Previous spectroscopic studies of Fe(III)-P450s, from the thermoacidophilic crenarchaeon Sulfolobus tokodaii, observed a similar acid–alkaline transition with a pKa of 8.7 due to an equilibrium between the aqua/hydroxide species for the axial ligand. At pH 7, only one low-spin species with g values of 2.42, 2.25, and 1.92 was observed while at pH 10 the formation of a second more rhombic low-spin species with g values of 2.49, 2.24, and 1.91 was reported.47 Likewise, the two low-spin species ls-E1 and ls-E2 observed in our EPR with CYP121 may be assigned to the aqua and hydroxide adducts (Scheme 3), respectively, with a pKa of ∼7.5. Above pH 8.5, the ls-E2 signal is observed to convert to a second high-spin species (hs-E2). This pH effect may be due to structural changes, under basic conditions that favor the five-coordinate heme. Alternately, the hs-E2 species may originate from a six-coordinate heme with a hydroxide ligand. As the hydroxide anion is a strong π-base with two lone pairs of π-symmetry, the high-spin species could originate from a change in the H-bonding network to the axial hydroxide ligand under basic conditions. This could result in an increase in the π-basicity of the hydroxide ligand, a lower ligand field, and a conversion from a low-spin Fe(III)-OH to a high-spin Fe(III)-OH species (Scheme 3).

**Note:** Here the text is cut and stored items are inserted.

Definition aead_key_for_peer (s : Session) (peer_ed_pk : bytes) (c : Caches) : option bytes * Caches :=
  match cached_key peer_ed_pk (AEAD_KEYS c) with
  | Some key => (Some key, c)
  | None =>
    let '(xsk, c) := local_x25519_sk s c in
    match xsk ← xsk; xpk ← x_pk peer_ed_pk; x_dh xpk xsk with
    | None => (None, c)
    | Some dh => let key := sha256 dh in (Some key, mkCaches (LOCAL_XSK c) (cache_key peer_ed_pk key (AEAD_KEYS c)))
    end
  end.

Definition aead_nonce (source_id clock : Z) : bytes := to_be_bytes 4 source_id ++ to_be_bytes 8 clock.

Definition with_encrypted (p : AiosTaskPacket) : AiosTaskPacket :=
  mkPacket (magic p) (clock p) (source_id p) (dest_id p) (task_type p) (priority p) (tensor_len p) (param_len p)
    (mkFlags (persist (flags p)) (require_ack (flags p)) (compressed (flags p)) true (_reserved (flags p))) (reserved p).

Definition aead_seal (s : Session) (serialized peer_ed_pk : bytes) (c : Caches) : option bytes * Caches :=
  if zlen serialized <? PACKET_HEADER_SIZE then (None, c) else
  match parse serialized with
  | None => (None, c)
  | Some pkt =>
    let '(key, c) := aead_key_for_peer s peer_ed_pk c in
    match key with
    | None => (None, c)
    | Some key =>
      let header := serialize (with_encrypted pkt) in
      let payload := drop (Z.to_nat PACKET_HEADER_SIZE) serialized in
      ((λ ct, header ++ ct) <$> cc_encrypt key (aead_nonce (source_id pkt) (clock pkt)) header payload, c)
    end
  end.

Definition aead_open (s : Session) (wire source_ed_pk : bytes) (c : Caches) : option bytes * Caches :=
  if zlen wire <? PACKET_HEADER_SIZE + AEAD_TAG_LEN then (None, c) else
  match parse wire with
  | None => (None, c)
  | Some pkt =>
    if negb (encrypted (flags pkt)) then (None, c) else
    let '(key, c) := aead_key_for_peer s source_ed_pk c in
    match key with
    | None => (None, c)
    | Some key =>
      let header := slice 0 PACKET_HEADER_SIZE wire in
      let ct := drop (Z.to_nat PACKET_HEADER_SIZE) wire in
      ((λ pt, header ++ pt) <$> cc_decrypt key (aead_nonce (source_id pkt) (clock pkt)) header ct, c)
    end
  end.

(** ** Packets on the wire *)

Definition sign_packet_authentic (s : Session) (serialized : bytes) : option bytes := (λ sig, serialized ++ sig) <$> sign_session serialized s.

(** [segment] is [segment_key()] *)
Definition sign_packet_tiered (segment : option bytes) (s : Session) (serialized : bytes) : option bytes :=
  match segment with
  | Some key => Some (serialized ++ hmac_sha256 key serialized)
  | None => sign_packet_authentic s serialized
  end.

Definition sign_packet (segment : option bytes) (s : Session) (serialized : bytes) : option bytes := sign_packet_tiered segment s serialized.

Definition verify_packet (data pk : bytes) : option bytes :=
  if zlen data <? PACKET_HEADER_SIZE + SIGNATURE_LEN then None else
  let sig_offset := zlen data - SIGNATURE_LEN in
  let pkt_data := slice 0 sig_offset data in
  if verify_signature pk pkt_data (slice sig_offset SIGNATURE_LEN data) then Some pkt_data else None.

Definition verify_packet_tiered (segment : option bytes) (data pk : bytes) : option bytes :=
  match segment with
  | Some key =>
    if zlen data <? PACKET_HEADER_SIZE + HMAC_TAG_LEN then None else
    let tag_offset := zlen data - HMAC_TAG_LEN in
    let pkt_data := slice 0 tag_offset data in
    if ct_eq (slice tag_offset HMAC_TAG_LEN data) (hmac_sha256 key pkt_data) then Some pkt_data else None
  | None => verify_packet data pk
  end.

(** The peer's key comes from the table of bound peers. *)
Definition seal_packet_tiered (segment : option bytes) (s : Session) (k : Keys) (serialized : bytes) (dest_id : Z) (c : Caches) : option bytes * Caches :=
  match segment, (if dest_id =? 0xFF then None else peer_public_key dest_id k) with
  | None, Some pk =>
    let '(sealed, c) := aead_seal s serialized pk c in
    match sealed with Some sealed => (Some sealed, c) | None => (sign_packet_tiered segment s serialized, c) end
  | _, _ => (sign_packet_tiered segment s serialized, c)
  end.

Definition verify_or_open_tiered (segment : option bytes) (s : Session) (data pk : bytes) (c : Caches) : option bytes * Caches :=
  match parse data with
  | None => (None, c)
  | Some pkt => if encrypted (flags pkt) then aead_open s data pk c else (verify_packet_tiered segment data pk, c)
  end.
End Auth.

(** ** Tags *)

Lemma zlen_digest st : zlen (digest st) = 32.
Proof. unfold digest. cbn [fmap list_fmap concat]. rewrite !zlen_app, !zlen_to_be_bytes. done. Qed.

Lemma zlen_hmac key data : zlen (hmac_sha256 key data) = HMAC_TAG_LEN.
Proof. unfold hmac_sha256, sha256 at 1. apply zlen_digest. Qed.

Lemma lor_0_iff a b : 0 ≤ a → 0 ≤ b → Z.lor a b = 0 ↔ a = 0 ∧ b = 0.
Proof. intros. apply Z.lor_eq_0_iff. Qed.

Lemma lxor_nonneg_bytes (x y : Byte.byte) : 0 ≤ Z.lxor (byte.unsigned x) (byte.unsigned y).
Proof. apply Z.lxor_nonneg. pose proof (byte.unsigned_range x). pose proof (byte.unsigned_range y). lia. Qed.

Lemma byte_unsigned_inj (x y : Byte.byte) : byte.unsigned x = byte.unsigned y → x = y.
Proof. intros E. rewrite <-(byte.of_Z_unsigned x), <-(byte.of_Z_unsigned y). by rewrite E. Qed.

(** The comparison without early exit is equality. *)
Lemma ct_eq_spec a b : ct_eq a b = bool_decide (a = b).
Proof.
  unfold ct_eq. destruct (Z.eqb_spec (zlen a) (zlen b)) as [Hl|Hl]; cbn [negb]; [|symmetry; apply bool_decide_false; congruence].
  assert (Hf : ∀ d, 0 ≤ d → fold_left (λ diff xy, Z.lor diff (Z.lxor (byte.unsigned xy.1) (byte.unsigned xy.2))) (zip a b) d = 0 ↔ d = 0 ∧ a = b).
  { revert b Hl. induction a as [|x a IH]; intros [|y b] Hl d Hd; rewrite ?zlen_cons in Hl; try (change (zlen (@nil Byte.byte)) with 0 in Hl); try (pose proof (zlen_nonneg a); lia); try (pose proof (zlen_nonneg b); lia); [cbn; naive_solver|].
    change (zip (x :: a) (y :: b)) with ((x, y) :: zip a b). rewrite fold_left_cons. cbn [fst snd]. pose proof (lxor_nonneg_bytes x y). rewrite IH by (lia || (apply Z.lor_nonneg; done)). rewrite lor_0_iff by done. rewrite Z.lxor_eq_0_iff.
    split; [intros [[-> E%byte_unsigned_inj] ->]; by subst|intros [-> [= -> ->]]; done]. }
  specialize (Hf 0 ltac:(lia)). match goal with |- (?f =? 0) = _ => destruct (Z.eqb_spec f 0) as [E|E] end; [symmetry; apply bool_decide_true, Hf, E|symmetry; apply bool_decide_false]. intros ->. apply E, Hf. done.
Qed.

(** The vector of RFC 4231 that the self-test has. *)
Lemma hmac_self_test : hmac_sha256 (replicate 20 Byte.x0b) [Byte.x48; Byte.x69; Byte.x20; Byte.x54; Byte.x68; Byte.x65; Byte.x72; Byte.x65] =
  [Byte.xb0; Byte.x34; Byte.x4c; Byte.x61; Byte.xd8; Byte.xdb; Byte.x38; Byte.x53; Byte.x5c; Byte.xa8; Byte.xaf; Byte.xce; Byte.xaf; Byte.x0b; Byte.xf1; Byte.x2b;
   Byte.x88; Byte.x1d; Byte.xc2; Byte.x00; Byte.xc9; Byte.x83; Byte.x3d; Byte.xa7; Byte.x26; Byte.xe9; Byte.x37; Byte.x6c; Byte.x2e; Byte.x32; Byte.xcf; Byte.xf7].
Proof. vm_compute. reflexivity. Qed.

(** Two clocks, or two sources, never share a nonce. *)
Lemma aead_nonce_inj s1 c1 s2 c2 : 0 ≤ s1 < 2 ^ 8 → 0 ≤ s2 < 2 ^ 8 → 0 ≤ c1 < 2 ^ 64 → 0 ≤ c2 < 2 ^ 64 → aead_nonce s1 c1 = aead_nonce s2 c2 → s1 = s2 ∧ c1 = c2.
Proof.
  intros H1 H2 H3 H4 E. unfold aead_nonce in E. apply app_inj_1 in E as [E1 E2]; [|by rewrite !length_to_be_bytes].
  apply (f_equal from_be_bytes) in E1, E2. rewrite !from_to_be_bytes in E1 by (change (2 ^ (Z.of_nat 4 * 8)) with 4294967296; lia). rewrite !from_to_be_bytes in E2 by done. done.
Qed.

Section Laws.
Context `{CryptoLaws}.

Lemma verify_packet_signed pk pkt sig : PACKET_HEADER_SIZE ≤ zlen pkt → zlen sig = SIGNATURE_LEN → verify_packet (pkt ++ sig) pk = if ed_verify pk pkt sig then Some pkt else None.
Proof.
  intros Hp Hs. unfold verify_packet. rewrite zlen_app, Hs. destruct (Z.ltb_spec (zlen pkt + SIGNATURE_LEN) (PACKET_HEADER_SIZE + SIGNATURE_LEN)); [lia|].
  replace (zlen pkt + SIGNATURE_LEN - SIGNATURE_LEN) with (zlen pkt) by lia. rewrite slice_app_exact by done. rewrite slice_app_r by lia. rewrite Z.sub_diag, <-Hs, slice_full. done.
Qed.

(** What either tier signs, the same tier verifies, back to the packet. *)
Lemma signed_packet_verifies segment s seed pkt wire :
  SESSION_SK s = Some seed → PACKET_HEADER_SIZE ≤ zlen pkt → sign_packet_tiered segment s pkt = Some wire → verify_packet_tiered segment wire (pk_of_seed seed) = Some pkt.
Proof.
  intros Hs Hp. unfold sign_packet_tiered, verify_packet_tiered, sign_packet_authentic, sign_session. destruct segment as [key|].
  - intros E. apply (inj Some) in E as <-. rewrite zlen_app, zlen_hmac. destruct (Z.ltb_spec (zlen pkt + HMAC_TAG_LEN) (PACKET_HEADER_SIZE + HMAC_TAG_LEN)); [lia|].
    replace (zlen pkt + HMAC_TAG_LEN - HMAC_TAG_LEN) with (zlen pkt) by lia. rewrite slice_app_exact by done. rewrite slice_app_r by lia. rewrite Z.sub_diag, <-(zlen_hmac key pkt), slice_full.
    by rewrite ct_eq_spec, bool_decide_true.
  - rewrite Hs. cbn. intros [= <-]. rewrite verify_packet_signed by (done || apply sign_len). by rewrite verify_sign.
Qed.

The low- and high-spin EPR signals of ES are also both sensitive to changes in pH, showing subtle changes in the g values upon increasing the pH (Figure 1 and Table 1). This observation suggests an equilibrium between two low-spin (ls-ES1 and ls-ES2) and two high-spin species (hs-ES1 and hs-ES2). The two low-spin species may again be due to different forms of the ES complex with either an aqua or hydroxide ligand (Scheme 3). Another possible explanation for multiple low- and high-spin ES species could originate from the binding of either the neutral or monoanionic cYY (pKa = 9.9, Figure 7) in the active-site. The protonation state of the phenol group of cYY is likely to affect the observed hydrogen-bonding network between the axial solvent-derived ligand and cYY, or result in other subtle structural changes affecting the electronic structure. A similar effect may explain the observed increase in the yield of hs-E with pH, due to the deprotonation of the second sphere amino acid residue Ser237, which is within H-bonding distance (O–O, 2.85 Å) of the axial solvent-derived ligand (PDB 3G5F).14 The protonation state of the substrate may also affect the binding of diatomic ligand, cyanide, O2, and (hydro)peroxo species generated during catalysis (Scheme 2). Indeed, under basic conditions, cyanide was observed to have a significantly higher affinity for ES (Figure 6 and Table 4). The protonation state and pKa of cYY could also affect catalysis, as the oxidation of cYY has been proposed to proceed through hydrogen atom abstraction from the phenol group by either a peroxo species or by Compound I [Fe(IV)-oxo(heme radical cation)].14,15,48
Table 4.
Comparison of kon, koff, and KD Values for Cyanide Binding to P450 Enzyme and Enzyme–Substrate Complexes
| P450 enzyme complexa | kon (mM−1 s−1) | koff (s−1) | KDNaCN (mM) | refs | |
|---|---|---|---|---|---|
| Fe(III)-CYP121, E | pH 7.5 | 0.26 | 2.3 ± 0.1 | 8.8 ± 0.3 | this work |
| pH 10.4 | 0.70 ± 0.02 | this work | |||
| [Fe(III)-CYP121(cYY)], ES | pH 7.5 | 0.014 | 0.0012 ± 0.0001 | 0.083 ± 0.006 | this work |
| pH 10.4 | 0.0092 ± 0.0016 | this work | |||
| CYP3A4 | 10 | 4 | 0.4 | 35 | |
| [CYP3A4(T)] | 0.13 | 0.18 | 1.4 | 35 | |
| Fe(III)-eNOS | 1.8 | 22 | 12 | 36 | |
| [Fe(III)-eNOS(Arg)] | 0.005 | 0.2 | 40 | 36 | |
| Fe(III)-CYP101 | 0.12 | 34 | |||
| [Fe(III)-CYP101(cam)] | 4.7 | 34 | |||
T = testosterone, cam = camphor, Arg = arginine, cYY = cyclodityrosine.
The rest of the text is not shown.